» Task input
'''
(* ===== verification/Demo.v ===== *)
(** * Concrete kernel states

    A small system brought up by the start-up code itself: the main thread (in
    the heap), the idle thread and a worker thread of priority 20.  The theorems
    of the components are applied to these states. *)

From S2P Require Import Prelude RtList Exec KService Mem Kernel Object Scheduler Timer Thread Clock Ipc Sem Mutex Event Circ Mailbox Slist MsgQueue MemPool Startup Decide.

Definition final {S A} (d : S) (e : exec S A) : S := match e with Done _ s => s | Stop _ => d end.

(** Memory after reset: ten empty object containers, nothing else. *)
Definition k_reset : kernel :=
  Kernel ∅ (list_to_map ((fun i => (fst i, [])) <$> rt_object_container)) ∅ ∅ ∅ [] 0 RT_NULL 0 0 0 0 0
    heap0 ∅ ∅ ∅ ∅ ∅ ∅.

(** The board gives the kernel a heap of 6 KB. *)
Definition board : K unit := heap_call (rt_system_heap_init 0x10000 0x11800).

Definition idle_addr : Z := 0x1000.
Definition worker_addr : Z := 0x2000.

(** The main thread runs, the idle thread is ready. *)
Definition k_up : kernel := Eval vm_compute in
  final k_reset (rtthread_startup board 0x8000 0x8100 idle_addr 0x1100 k_reset).
Definition main_addr : Z := Eval vm_compute in k_cur k_up.

(** Main starts a worker of priority 20. *)
Definition spawn (t stack prio : Z) : K unit :=
  rt_thread_init t [119] 0x8200 0 stack 512 prio 10;;; rt_thread_startup t;;; ret tt.
Definition k_two : kernel := Eval vm_compute in final k_reset (spawn worker_addr 0x2100 20 k_up).


Ltac by_check := first [apply kinv_check_sound; concrete | apply ipc_obj_check_sound; concrete].
(** A conjunction of hypotheses, without unfolding the conjuncts. *)
Ltac conjs := repeat match goal with |- _ /\ _ => split end; first [assumption | reflexivity | idtac].
Ltac nonnull := vm_compute; discriminate.

Lemma k_two_inv : kinv k_two.
Proof. by_check. Qed.
Lemma k_two_running : exists th, running k_two th.
Proof. apply (running_check_sound _ idle_addr). concrete. Qed.
Lemma k_two_main : k_cur k_two = main_addr.
Proof. concrete. Qed.
Lemma k_two_timers : k_tmlist k_two = [].
Proof. concrete. Qed.
#[local] Opaque k_up k_two.

(** ** Scheduler and threads *)

Lemma rt_schedule_runs_highest_witness :
  exists k' p th l, rt_schedule k_two = Done tt k' /\ k' = k_switch p (k_cur k') k_two /\
    k_thr k_two !! k_cur k' = Some th /\ statm th = RT_THREAD_READY /\
    k_tl k_two !! LReady (current_priority th) = Some (k_cur k' :: l) /\
    forall t' th', k_thr k_two !! t' = Some th' -> statm th' = RT_THREAD_READY ->
      current_priority th <= current_priority th'.
Proof.
  destruct k_two_running as [th HR]. pose proof (rn_inv _ _ HR) as HK.
  exact (rt_schedule_runs_highest k_two (k_cur k_two) th (kb_sched _ _ _ _ HK) (rn_lock _ _ HR) (running_nonnull _ _ HR)
    (kbut_stacks _ _ _ _ HK) (rn_thr _ _ HR) (rn_ready _ _ HR)).
Defined.

Lemma rt_system_scheduler_init_establishes_witness :
  exists k', rt_system_scheduler_init k_reset = Done tt k' /\ sched_inv (k_thr k') (k_tl k') (k_group k') /\ k_cur k' = RT_NULL.
Proof.
  destruct (rt_system_scheduler_init_establishes k_reset) as (k' & E & HS & Hc & _).
  - intros t th Ht. by destruct (lookup_empty_Some (A := rt_thread) t th Ht).
  - intros h l Hl. by destruct (lookup_empty_Some (A := list Z) h l Hl).
  - exists k'. conjs.
Defined.

Lemma rt_thread_sleep_suspends_witness :
  exists k' th', rt_thread_sleep 5 k_two = Done Blocked k' /\ kinv k' /\ k_cur k' <> k_cur k_two /\
    k_thr k' !! k_cur k_two = Some th' /\ statm th' = RT_THREAD_SUSPEND /\ TimerOf (k_cur k_two) ∈ k_tmlist k'.
Proof.
  destruct k_two_running as [th [HK Ht Hs Hl Hi (i & thi & Hti & Hsi & Hne)]].
  destruct (rt_thread_sleep_suspends k_two th 5 i thi HK Ht Hs Hl Hti Hsi Hne ltac:(by vm_compute)) as (k' & th' & E & HK' & Hc & Ht' & Hs' & _ & Hin & _).
  exists k', th'. conjs.
Defined.

Lemma rt_thread_exit_closes_witness :
  exists k' th', rt_thread_exit k_two = Done tt k' /\ kinv k' /\
    k_thr k' !! k_cur k_two = Some th' /\ statm th' = RT_THREAD_CLOSE /\ k_cur k' <> k_cur k_two.
Proof.
  destruct k_two_running as [th [HK Ht Hs Hl Hi (i & thi & Hti & Hsi & Hne)]].
  destruct (rt_thread_exit_closes k_two th i thi HK Ht Hs Hti Hsi Hne) as (k' & th' & E & HK' & Ht' & Hs' & _ & _ & Hc).
  exists k', th'. conjs. apply Hc, Hl.
Defined.

(** Main starts another thread from the heap, which can be deleted. *)
Definition k_dyn : kernel := Eval vm_compute in
  final k_reset ((t <- rt_thread_create [100] 0x8300 0 256 21 10;; rt_thread_startup t) k_two).
Definition dyn_addr : Z := Eval vm_compute in
  match (rt_thread_create [100] 0x8300 0 256 21 10 k_two) with Done t _ => t | _ => 0 end.

Lemma rt_thread_delete_defuncts_witness :
  exists k' l, rt_thread_delete dyn_addr k_dyn = Done RT_EOK k' /\ kinv k' /\ k_tl k' !! LDefunct = Some (dyn_addr :: l).
Proof.
  assert (exists th h0, k_thr k_dyn !! dyn_addr = Some th /\ statm th <> RT_THREAD_CLOSE /\ k_hdr k_dyn !! Obj dyn_addr = Some h0 /\ is_static h0 = false)
    as (th & h0 & Ht & Hs & Hh & Hst) by (eexists _, _; split_and!; [concrete|nonnull|concrete|concrete]).
  destruct (rt_thread_delete_defuncts k_dyn dyn_addr th h0 ltac:(by_check) Ht Hs Hh Hst) as (k' & l & E & HK' & _ & Hl & _).
  exists k', l. conjs.
Defined.

Lemma rt_thread_init_startup_witness :
  exists k' l, (r <- rt_thread_init 0x2800 [120] 0x8400 0 0x2900 512 20 10;; s <- rt_thread_startup 0x2800;; ret (r, s)) k_two
    = Done (RT_EOK, RT_EOK) k' /\ kinv k' /\ k_tl k' !! LReady 20 = Some (l ++ [0x2800]).
Proof.
  assert (Hu : unlinked 0x2800 k_two).
  { unfold unlinked. split; [concrete|]. split; [concrete|]. split; [concrete|]. rewrite k_two_timers. split; apply not_elem_of_nil. }
  destruct (rt_thread_init_startup k_two 0x2800 [120] 0x8400 0 0x2900 512 20 10 k_two_inv Hu ltac:(nonnull) ltac:(lia) ltac:(lia) ltac:(lia)
    ltac:(done)) as (k' & th' & l & E & HK' & _ & _ & _ & _ & Hl & _).
  exists k', l. conjs.
Defined.

(** Main sleeps; the clock reaches the end of its sleep. *)
Definition k_sleep : kernel := Eval vm_compute in final k_reset (rt_thread_sleep 1 k_two).
Definition no_user (f p : Z) : K unit := ret tt.

Lemma no_user_ok : user_ok no_user.
Proof. intros f p o k Hk. exists k. split; [reflexivity|]. split; [assumption|]. split; auto. Qed.

Lemma rt_tick_increase_fires_witness :
  exists k', rt_tick_increase no_user 2 k_sleep = Done tt k' /\ kinv k' /\ k_tick k' = u32 (k_tick k_sleep + 1) /\ ready k' main_addr.
Proof.
  assert (exists th, k_thr k_sleep !! k_cur k_sleep = Some th /\ statm th = RT_THREAD_READY) as (th & Ht & Hs) by (eexists; split; concrete).
  assert (Hl : k_tmlist k_sleep = [TimerOf main_addr]) by concrete.
  destruct (rt_tick_increase_fires no_user k_sleep th 2 no_user_ok ltac:(by_check) Ht Hs) as (k' & E & HK & Etk & _ & Hr).
  - rewrite Hl. intros o ->%list_elem_of_singleton. split; [eexists; split; [concrete|nonnull]|].
    intros h Hh. vm_compute in Hh. injection Hh as <-. concrete.
  - rewrite Hl. cbn. lia.
  - exists k'. conjs. apply Hr; [rewrite Hl; by apply list_elem_of_singleton|]. vm_compute. discriminate.
Defined.

Definition k_board : kernel := Eval vm_compute in final k_reset (board k_reset).
Lemma k_board_reset : reset k_board.
Proof.
  assert (HO : obj_inv (k_hdr k_board) (k_cont k_board)) by (apply obj_check_sound; concrete).
  split; [concrete..|apply HO| |by vm_compute|concrete].
  intros c l Hl. assert (HA : all_of (k_cont k_board) (fun _ l => bool_decide (l = [])) = true) by concrete.
  exact (bool_decide_eq_true_1 _ (all_of_sound _ _ HA c l Hl)).
Qed.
'''
» Exercise objective
Only the number should be given: the count of lines above that hold the word "apply".

» Response area
7